(BRITAIN, IRELAND and INDIA – continued)
BRITAIN, IRELAND and INDIA (5 of 5)
After the world war, British conservatives believed that with determination Britain could hang onto its empire and extend its imperialism in the Middle East. And they continued to believe that British rule in India was better for the people of India than the people of India ruling themselves. Meanwhile, in India people had been encouraged in their desire for independence by Britain describing itself as fighting the Great War for the sake of Belgian self-determination. People in India, moreover, were upset by the privations of the war years and the great influenza epidemic of 1918 which left five million Indians dead.
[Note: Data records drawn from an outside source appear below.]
(* ================================================================== *)
(** * Fitting before predicting *)
(* ================================================================== *)

(** X19.  For a two-stage predictor over a TSP model on [n] nodes:
    [predict] before any [fit] raises "Model is not fitted yet."; [fit]
    accepts the cost arrays of a shape [(k, w)] with [w = n * (n - 1) /
    2], after which [predict] returns what the fitted regressor
    predicts; on every other cost array [fit] raises [ValueError]. *)
Theorem autoSklearnPred_fits_the_width_of_the_model
    {A P : Type} (shape : A → list nat)
    (regressor_fit : P → A → A → P) (regressor_predict : P → A → A)
    (t : model_type) (n : nat) (o : tspmodel) (regressor : P) (x c x' : A) :
  tsp_init t n = Ok o →
  let self := autoSklearnPred_init regressor o in
  predict regressor_predict self x'
  = Raise (RuntimeError "Model is not fitted yet.") ∧
  ((∃ k w, shape c = [k; w] ∧ 2 * w = n * (n - 1)) →
   fit shape regressor_fit self x c
   = Ok (AutoSklearnPred (regressor_fit regressor x c) o true) ∧
   predict regressor_predict
     (AutoSklearnPred (regressor_fit regressor x c) o true) x'
   = Ok (regressor_predict (regressor_fit regressor x c) x')) ∧
  (¬ (∃ k w, shape c = [k; w] ∧ 2 * w = n * (n - 1)) →
   fit shape regressor_fit self x c
   = Raise (ValueError "Dimension of cost does not macth.")).
Proof.
  intros Ho. simpl.
  pose proof (tsp_init_fields _ _ _ Ho) as Hc.
  assert (2 * num_cost o = n * (n - 1)) as Hcost.
  { unfold num_cost. rewrite (c_edges _ _ _ Hc). apply edges_of_length. }
  split; [done |]. unfold fit. simpl. split.
  - intros (k & w & Hs & Hw). rewrite Hs. simpl.
    rewrite bool_decide_eq_true_2 by (f_equal; lia). done.
  - intros Hno.
    destruct (bool_decide (length (shape c) = 2)) eqn:Hlen; [| done].
    apply bool_decide_eq_true_1 in Hlen.
    destruct (shape c) as [|k [|w [|]]] eqn:Hs; try done. simpl.
    case_bool_decide as Hw; [| done].
    injection Hw as ->. destruct Hno. by exists k, (num_cost o).
Qed.

(* ================================================================== *)
(** * The gradient at equal solutions *)
(* ================================================================== *)

Lemma mat_sub_self (d : nat) (w : list (list Qc)) :
  Forall (λ r, length r = d) w →
  mat_sub w w = replicate (length w) (replicate d 0%Qc).
Proof.
  unfold mat_sub. induction 1 as [|r w Hr Hw IH]; [done |].
  simpl. rewrite IH. f_equal. clear -Hr. subst d.
  induction r as [|q r IH]; [done |]. simpl. rewrite IH. f_equal. ring.
Qed.

Lemma sum_zero_rows (d m : nat) :
  foldr (zip_with Qcplus) (replicate d 0%Qc) (replicate m (replicate d 0%Qc))
  = replicate d 0%Qc.
Proof.
  induction m as [|m IH]; [done |]. simpl. rewrite IH.
  clear. induction d as [|d IH]; [done |]. simpl. rewrite IH. f_equal.
Qed.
Mohandas Gandhi had become a prominent political leader in India – an Indian who had read Thoreau, Emerson and the New Testament in addition to India's sacred literature. Gandhi was not a pacifist. He believed in self-defence but he also believed that for a movement, such as independence from the British, peaceful resistance would be less costly in human lives than armed opposition. He saw inaction as cowardice and a sin greater than ill-considered aggression. His strategy was cold-blooded: the sacrifice of lives in order to shame the oppressor into making concessions. note24
In India, Gandhi's protests spread among the masses. Violence erupted in the Punjab and Gujarat areas and in the city of Delhi. And although Gandhi regretted the violence, he was not dissuaded from continuing his campaigns. At Amritsar between April 10 and April 12, 1919, a mob murdered five Europeans and attempted to murder an English missionary woman and an English woman doctor. A crowd of Indians set fire to an Anglican Church while students were inside studying. A mob looted two British banks, killing three managers. They set fire to a British railway depot, killing a British official there, and they attempted to burn down other buildings associated with British rule. British authority in India responded to the violence by declaring assemblies illegal, but the next day at Amritsar a mob gathered, and the British officer in charge, General Reginald Dyer, ordered his troops to fire into the crowd, killing 379 and wounding 1,208 in less than ten minutes.
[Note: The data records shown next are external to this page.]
(** X11. A module registered under the name [default] on a module that has
    no port [default], in a cycle (as a module registered under that name
    on itself), makes the lookup of [default] call itself without end: at
    every call depth [get_module_input] and [get_module_output] raise
    [RecursionError]. *)
Theorem default_cycle_exhausts_depth (cyc : loc -> Prop) st :
  (forall l, cyc l ->
     dict_get (inputs (heap st l)) "default" = None /\
     dict_get (outputs (heap st l)) "default" = None /\
     exists c, dict_get (_modules (heap st l)) "default" = Some c /\ cyc c) ->
  forall depth (P : loc),
    cyc P ->
    get_module_input depth P "default" st = (Raise RecursionError, st) /\
    get_module_output depth P "default" st = (Raise RecursionError, st).
Proof.
  intros Hcyc. induction depth as [|depth IH]; intros P HP; [split; reflexivity|].
  destruct (Hcyc P HP) as (Hi & Ho & c & Hc & Hcc).
  destruct (IH c Hcc) as [IHi IHo]. split.
  - rewrite (get_module_input_child depth P "default" c st eq_refl Hi Hc). exact IHi.
  - rewrite (get_module_output_child depth P "default" c st eq_refl Ho Hc). exact IHo.
Qed.

Lemma default_cycle_exhausts_depth_witness :
  get_module_input 50 0 "default" sample_cycle = (Raise RecursionError, sample_cycle) /\
  get_module_output 50 0 "default" sample_cycle = (Raise RecursionError, sample_cycle).
Proof.
  apply (default_cycle_exhausts_depth (fun l => l = 0) sample_cycle).
  - intros l ->. split; [reflexivity|]. split; [reflexivity|].
    exists 0. split; reflexivity.
  - reflexivity.
Defined.

(** ** The listed names resolve *)

Lemma dict_get_In {V} (d : dict V) k v : dict_get d k = Some v -> In (k, v) d.
Proof.
  induction d as [|[k0 v0] d IH]; cbn; [discriminate|].
  destruct (String.eqb k0 k) eqn:E.
  - apply String.eqb_eq in E. intros [= ->]. left. congruence.
  - intros H. right. auto.
Qed.

Lemma dict_get_In_keys {V} (d : dict V) k v : dict_get d k = Some v -> In k (dict_keys d).
Proof.
  intros H. apply dict_get_In in H. unfold dict_keys.
  change k with (fst (k, v)). apply in_map. assumption.
Qed.

Lemma listed_name_no_dot name port :
  contains dot name = false -> contains dot port = false ->
  split1 dot (listed_name name port) = None.
Proof.
  intros Hn Hp. apply split1_None. unfold listed_name.
  destruct (String.eqb port "default"); [assumption|].
  rewrite !contains_app, Hn, Hp. reflexivity.
Qed.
On the street where a British woman had been assaulted, Dyer posted soldiers and ordered any Indians wanting to pass across a 140-meter (150-yard) part of the street to crawl on their stomachs, sealing off the street for residents for six days. Word of this humiliation spread to people across India.
The Jalianvala Bagh (Amritsar) Massacre was a turning point in India's drive for self-rule. Many who had been for gradual steps toward autonomy (self-rule with the British in charge of foreign affairs) swung to favoring complete independence. Jawaharlal Nehru and his family gave up their splendor and pro-British attitudes in favor of local dress and political action. Nehru joined the Congress Party, which was leading India's independence movement and to which Gandhi belonged.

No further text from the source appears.